Sorting and filtering are essential for managing large datasets. Without them, navigating a complex table can quickly become overwhelming.
Users should be able to sort rows alphabetically, numerically, or chronologically, in both ascending and descending order. In more advanced cases, custom sorting criteria can help tailor the table to specific workflows or data types.
Combined with filtering, these features allow users to quickly narrow down results and view data in the way that is most useful to them.

Tables often contain many rows with similar visual structures, making it easy for users to lose track of where they are. A hover state can highlight a row when the cursor moves over it, typically through a subtle background color change. This helps users follow data across the row and interact with specific entries more confidently.
When users select rows for bulk actions, the selected rows should stand out clearly. Instead of relying only on a small checkbox, using a noticeable background color or highlight makes the selection much easier to recognize.

Instead of splitting tables into multiple pages, a Load more button or infinite scrolling can create a smoother browsing experience by gradually revealing additional rows.
Infinite scrolling works well when users need continuous access to large datasets without interruption. However, it also has limitations. Since pages are not clearly defined, users may find it harder to return to previously viewed data, and the total amount of data may not be immediately clear.
Explore more: Progressive Disclosure UI Patterns & Use Cases in SaaS
When designing tables for large datasets, it’s important to balance usability, performance, and clarity. Start by understanding the user’s goals and the purpose of the table. From there, apply clear design principles to ensure the data is structured and easy to navigate. With the help of features such as bulk editing, pagination, or advanced filtering, you can build data tables that handle complex information while remaining efficient and user-friendly.

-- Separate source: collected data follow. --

(** ** C10: the chart's candles carry their position as [ID] *)

Lemma NewCandleChart_loop_Candles (candles : list OHLC) :
  forall (i : Z) (c : CandleChart),
    Candles (NewCandleChart_loop i candles c) =
    Candles c ++ imap (fun k candle => set_ID candle (i + Z.of_nat k)) candles.
Proof.
  induction candles as [|candle rest IH]; intros i c; simpl.
  - now rewrite app_nil_r.
  - rewrite IH. simpl. rewrite <- app_assoc. simpl.
    rewrite Z.add_0_r. do 2 f_equal.
    apply imap_ext. intros k x _. simpl. f_equal. lia.
Qed.

Lemma NewCandleChart_Candles (candles : list OHLC) :
  Candles (NewCandleChart candles) =
  imap (fun k candle => set_ID candle (Z.of_nat k)) candles.
Proof. unfold NewCandleChart. now rewrite NewCandleChart_loop_Candles. Qed.

Lemma NewCandleChart_len (candles : list OHLC) :
  len (Candles (NewCandleChart candles)) = len candles.
Proof. unfold len. now rewrite NewCandleChart_Candles, length_imap. Qed.

(** C10. For every candle batch, the candle at position [i] of the chart
    built from it is the [i]-th candle of the batch with its [ID] set to
    [i]: every candle's ID is its 0-based position, so the IDs are
    contiguous and unique. *)
Theorem NewCandleChart_ID_is_position (candles : list OHLC) (i : nat) (c : OHLC) :
  Candles (NewCandleChart candles) !! i = Some c ->
  ID c = Z.of_nat i /\
  exists candle, candles !! i = Some candle /\ c = set_ID candle (Z.of_nat i).
Proof.
  rewrite NewCandleChart_Candles, list_lookup_imap.
  destruct (candles !! i) as [candle|] eqn:E; simpl; [|discriminate].
  intros [= <-]. split; [reflexivity|]. now exists candle.
Qed.

Lemma NewCandleChart_ID_is_position_witness :
  Candles falling_five !! 3%nat = Some (set_ID (candle_of [7; 6]%float) 3) /\
  ID (set_ID (candle_of [7; 6]%float) 3) = 3.
Proof.
  assert (H : Candles falling_five !! 3%nat
              = Some (set_ID (candle_of [7; 6]%float) 3)) by reflexivity.
  split; [exact H|].
  exact (proj1 (NewCandleChart_ID_is_position _ 3%nat _ H)).
Defined.

(** ** C9: the trend of a group of candles *)

Lemma count_cons (f : OHLC -> bool) (candle : OHLC) (rest : list OHLC) :
  count f (candle :: rest) = (if f candle then 1 else 0) + count f rest.
Proof.
  unfold count, len. rewrite filter_cons.
  destruct (f candle); simpl.
  - destruct (decide (true = true)); [simpl; lia|congruence].
  - destruct (decide (false = true)); [discriminate|lia].
Qed.

Lemma DetectTrend_loop_counts (candles : list OHLC) :
  forall bullishScore bearishScore : Z,
    DetectTrend_loop candles bullishScore bearishScore =
    (bullishScore + count IsBullish candles, bearishScore + count IsBearish candles).
Proof.
  induction candles as [|candle rest IH]; intros bu be.
  - unfold count, len. simpl. f_equal; lia.
  - simpl. rewrite !count_cons.
    destruct (IsBearish candle) eqn:Hbear.
    + rewrite (IsBearish_not_IsBullish _ Hbear), IH. f_equal; lia.
    + destruct (IsBullish candle); rewrite IH; f_equal; lia.
Qed.

(** C9. For every list of candles, [DetectTrend] is Bullish when the
    bullish candles outnumber the bearish ones, Bearish when the bearish
    ones outnumber the bullish ones, and Indifferent otherwise; so the
    empty list and every list with as many bullish as bearish candles are
    Indifferent. *)
Theorem DetectTrend_compares_counts (candles : list OHLC) :
  DetectTrend candles =
    (if count IsBearish candles <? count IsBullish candles then Bullish
     else if count IsBullish candles <? count IsBearish candles then Bearish
     else Indifferent)
  /\ DetectTrend [] = Indifferent
  /\ (count IsBullish candles = count IsBearish candles ->
      DetectTrend candles = Indifferent).
Proof.
  assert (H : DetectTrend candles =
    (if count IsBearish candles <? count IsBullish candles then Bullish
     else if count IsBullish candles <? count IsBearish candles then Bearish
     else Indifferent)).
  { unfold DetectTrend. rewrite DetectTrend_loop_counts. simpl.
    destruct (_ <? _); [reflexivity|].
    destruct (_ <? _); [reflexivity|].
    now destruct (_ =? _). }
  split; [exact H|]. split; [reflexivity|].
  intros Heq. rewrite H, Heq, Z.ltb_irrefl. reflexivity.
Qed.

Lemma DetectTrend_compares_counts_witness :
  count IsBullish [candle_of [12; 18]%float; candle_of [20; 15]%float] = 1 /\
  count IsBearish [candle_of [12; 18]%float; candle_of [20; 15]%float] = 1 /\
  DetectTrend [candle_of [12; 18]%float; candle_of [20; 15]%float] = Indifferent.
Proof.
  split; [reflexivity|]. split; [reflexivity|].
  apply (proj2 (proj2 (DetectTrend_compares_counts
                         [candle_of [12; 18]%float; candle_of [20; 15]%float]))).
  reflexivity.
Defined.

(** ** C7 and C8: candle construction *)

Lemma SFltb_irrefl (x : spec_float) : SFltb x x = false.
Proof.
  unfold SFltb, SFcompare. destruct x as [s|s| |s m e]; try destruct s;
    try reflexivity.
  all: change (Pos.compare_cont Eq ?a ?b) with (Pos.compare a b).
  all: now rewrite Z.compare_refl, Pos.compare_refl.
Qed.

Lemma float_ltb_irrefl (a : float) : (a <? a)%float = false.
Proof. rewrite ltb_spec. apply SFltb_irrefl. Qed.

Section Extremum.
(** [Max64] and [Min64] run the same loop, for a strict order [beyond]. *)
Variable beyond : float -> float -> bool.
Hypothesis beyond_irrefl : forall a, beyond a a = false.
Hypothesis beyond_trans :
  forall a b c, beyond a b = true -> beyond b c = true -> beyond a c = true.

Local Abbreviation keep_beyond := (keep_beyond beyond).

Lemma keep_beyond_cases (best v : float) :
  keep_beyond best v = best /\ beyond v best = false \/
  keep_beyond best v = v /\ beyond v best = true.
Proof. unfold keep_beyond. destruct (beyond v best); [right|left]; easy. Qed.

Lemma extremum_fold (a : list float) :
  forall best : float,
    (fold_left keep_beyond a best = best \/
     beyond (fold_left keep_beyond a best) best = true) /\
    (fold_left keep_beyond a best = best \/ fold_left keep_beyond a best ∈ a) /\
    (forall v, v ∈ a -> beyond v (fold_left keep_beyond a best) = false).
Proof.
  induction a as [|v rest IH]; intros best.
  - split; [now left|]. split; [now left|]. intros v Hv. inversion Hv.
  - cbn [fold_left].
    destruct (IH (keep_beyond best v)) as (Hle & Hin & Hall).
    set (r := fold_left keep_beyond rest (keep_beyond best v)) in *.
    pose proof (keep_beyond_cases best v) as Hstep.
    split; [|split].
    + destruct Hstep as [[E _]|[E H]]; rewrite E in Hle.
      * exact Hle.
      * right. destruct Hle as [->|Hlt]; [exact H|].
        eapply beyond_trans; eassumption.
    + destruct Hin as [E|Hin].
      * destruct Hstep as [[E' _]|[E' _]]; rewrite E' in E.
        -- now left.
        -- right. rewrite E. constructor.
      * right. now constructor.
    + intros u Hu. apply elem_of_cons in Hu as [->|Hu]; [|now apply Hall].
      destruct (beyond v r) eqn:Hv; [exfalso|reflexivity].
      destruct Hstep as [[E H]|[E _]]; rewrite E in Hle.
      * destruct Hle as [E'|Hlt].
        -- rewrite E' in Hv. congruence.
        -- pose proof (beyond_trans _ _ _ Hv Hlt). congruence.
      * destruct Hle as [E'|Hlt].
        -- rewrite E', beyond_irrefl in Hv. discriminate.
        -- pose proof (beyond_trans _ _ _ Hv Hlt) as Hvv.
           rewrite beyond_irrefl in Hvv. discriminate.
Qed.
End Extremum.

(** [Max64] of a non-empty list is one of its values, and none of them is
    greater. *)
Lemma Max64_greatest (a : list float) :
  a <> [] -> Max64 a ∈ a /\ forall v, v ∈ a -> (v >? Max64 a)%float = false.
Proof.
  destruct a as [|a0 rest]; [easy|]. intros _. unfold Max64.
  destruct (extremum_fold (fun v best => (v >? best)%float)
              (fun x => float_ltb_irrefl x)
              (fun x y z Hxy Hyz => float_ltb_trans z y x Hyz Hxy)
              (a0 :: rest) a0) as (_ & Hin & Hall).
  unfold keep_beyond in Hin, Hall.
  split; [|exact Hall].
  destruct Hin as [->|Hin]; [constructor|exact Hin].
Qed.

(** [Min64] of a non-empty list is one of its values, and none of them is
    smaller. *)
Lemma Min64_least (a : list float) :
  a <> [] -> Min64 a ∈ a /\ forall v, v ∈ a -> (v <? Min64 a)%float = false.
Proof.
  destruct a as [|a0 rest]; [easy|]. intros _. unfold Min64.
  destruct (extremum_fold (fun v best => (v <? best)%float)
              float_ltb_irrefl float_ltb_trans (a0 :: rest) a0)
    as (_ & Hin & Hall).
  unfold keep_beyond in Hin, Hall.
  split; [|exact Hall].
  destruct Hin as [->|Hin]; [constructor|exact Hin].
Qed.

Lemma doOHLC_nonempty (startTime : time_Time) (prices : list float) (volume : float) :
  prices <> [] -> len prices <= max_int ->
  exists open close,
    head prices = Some open /\ last prices = Some close /\
    doOHLC startTime prices volume =
    Return
      {| Open := open; High := Max64 prices; Low := Min64 prices; Close := close;
         Range := (close - open)%float;
         percentChange := (((close - open) * 100) / open)%float;
         Period := Hour;
         Time := Truncate (Truncate startTime Hour) Minute;
         Trend := if (close - open <? 1)%float then Bearish else Bullish;
         Prices := Some prices;
         TotalVolume := volume;
         Patterns := [];
         UpperTail := fst (tails (if (close - open <? 1)%float then Bearish else Bullish)
                             open (Max64 prices) (Min64 prices) close);
         LowerTail := snd (tails (if (close - open <? 1)%float then Bearish else Bullish)
                             open (Max64 prices) (Min64 prices) close);
         ID := 0 |}.
Proof.
  intros Hne Hlen.
  destruct prices as [|p ps]; [easy|].
  destruct (last (p :: ps)) as [close|] eqn:Hlast.
  2:{ apply last_None in Hlast. discriminate. }
  exists p, close. split; [reflexivity|]. split; [reflexivity|].
  unfold doOHLC.
  assert (Hpos : 1 <= len (p :: ps)) by (unfold len; simpl; lia).
  no_wrap.
  rewrite (index_lookup (p :: ps) (len (p :: ps) - 1) close); [|lia|].
  2:{ rewrite last_lookup in Hlast. rewrite <- Hlast. f_equal.
      unfold len. simpl. lia. }
  reflexivity.
Qed.

(** C7 as stated fails on the empty price list: [doOHLC] has no error
    result and the package has no error for an empty input; indexing the
    last price panics. *)
Lemma doOHLC_empty_panics :
  doOHLC 0 [] 0%float = Panicked (IndexOutOfRange (-1) 0).
Proof. reflexivity. Qed.

(** C7, amended. On the empty price list [doOHLC] panics with an index out
    of range and builds no candle. On a non-empty price list it returns a
    candle whose open is the first price, whose close is the last price,
    whose high is [Max64] of the prices (one of the prices, and no price is
    greater), and whose low is [Min64] of the prices (one of the prices, and
    no price is smaller). *)
Theorem doOHLC_open_close_high_low
    (startTime : time_Time) (prices : list float) (volume : float) :
  (prices = [] ->
   doOHLC startTime prices volume = Panicked (IndexOutOfRange (-1) 0)) /\
  (prices <> [] -> len prices <= max_int ->
   exists candle,
     doOHLC startTime prices volume = Return candle /\
     head prices = Some (Open candle) /\
     last prices = Some (Close candle) /\
     High candle = Max64 prices /\
     High candle ∈ prices /\
     (forall v, v ∈ prices -> (v >? High candle)%float = false) /\
     Low candle = Min64 prices /\
     Low candle ∈ prices /\
     (forall v, v ∈ prices -> (v <? Low candle)%float = false)).
Proof.
  split.
  - intros ->. reflexivity.
  - intros Hne Hlen.
    destruct (doOHLC_nonempty startTime prices volume Hne Hlen)
      as (open & close & Hhead & Hlast & ->).
    destruct (Max64_greatest prices Hne) as [Hmax_in Hmax].
    destruct (Min64_least prices Hne) as [Hmin_in Hmin].
    eexists. split; [reflexivity|]. simpl. tauto.
Qed.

If you’re looking for a UI/UX design partner to elevate your product experience, Lollypop Design Studio is here to help. As a specialized saas design agency, Lollypop works with product teams to turn complex information into simple, intuitive, and scalable experiences. From onboarding ux flows to feature-rich dashboards, every design decision focuses on improving clarity, usability, and long-term product performance.
Schedule a free consultation to explore how strategic UX design can reduce cognitive load, increase user engagement, and support your product as it scales.
Table UX design refers to the practice of designing data tables so users can easily read, scan, and interact with structured information. Good table UX design focuses on clarity, organization, and usability, so users can quickly find information, compare values, and perform actions like sorting or filtering without confusion.
Data table UI design plays a crucial role in SaaS products because tables are often the main interface for viewing and managing large datasets. If a table is poorly designed, users struggle to understand the data or complete tasks efficiently. A well-designed table improves readability, supports quick data visualization design, and enables users to take actions smoothly.
Designing effective tables UI UX design can be challenging because they must present complex information in a limited space while remaining easy to understand. Designers need to balance readability, functionality, and performance. Additional challenges include responsive table design UX across devices, supporting actions like sorting and filter UX design without cluttering the interface, and ensuring the table stays clear as more data and features are added.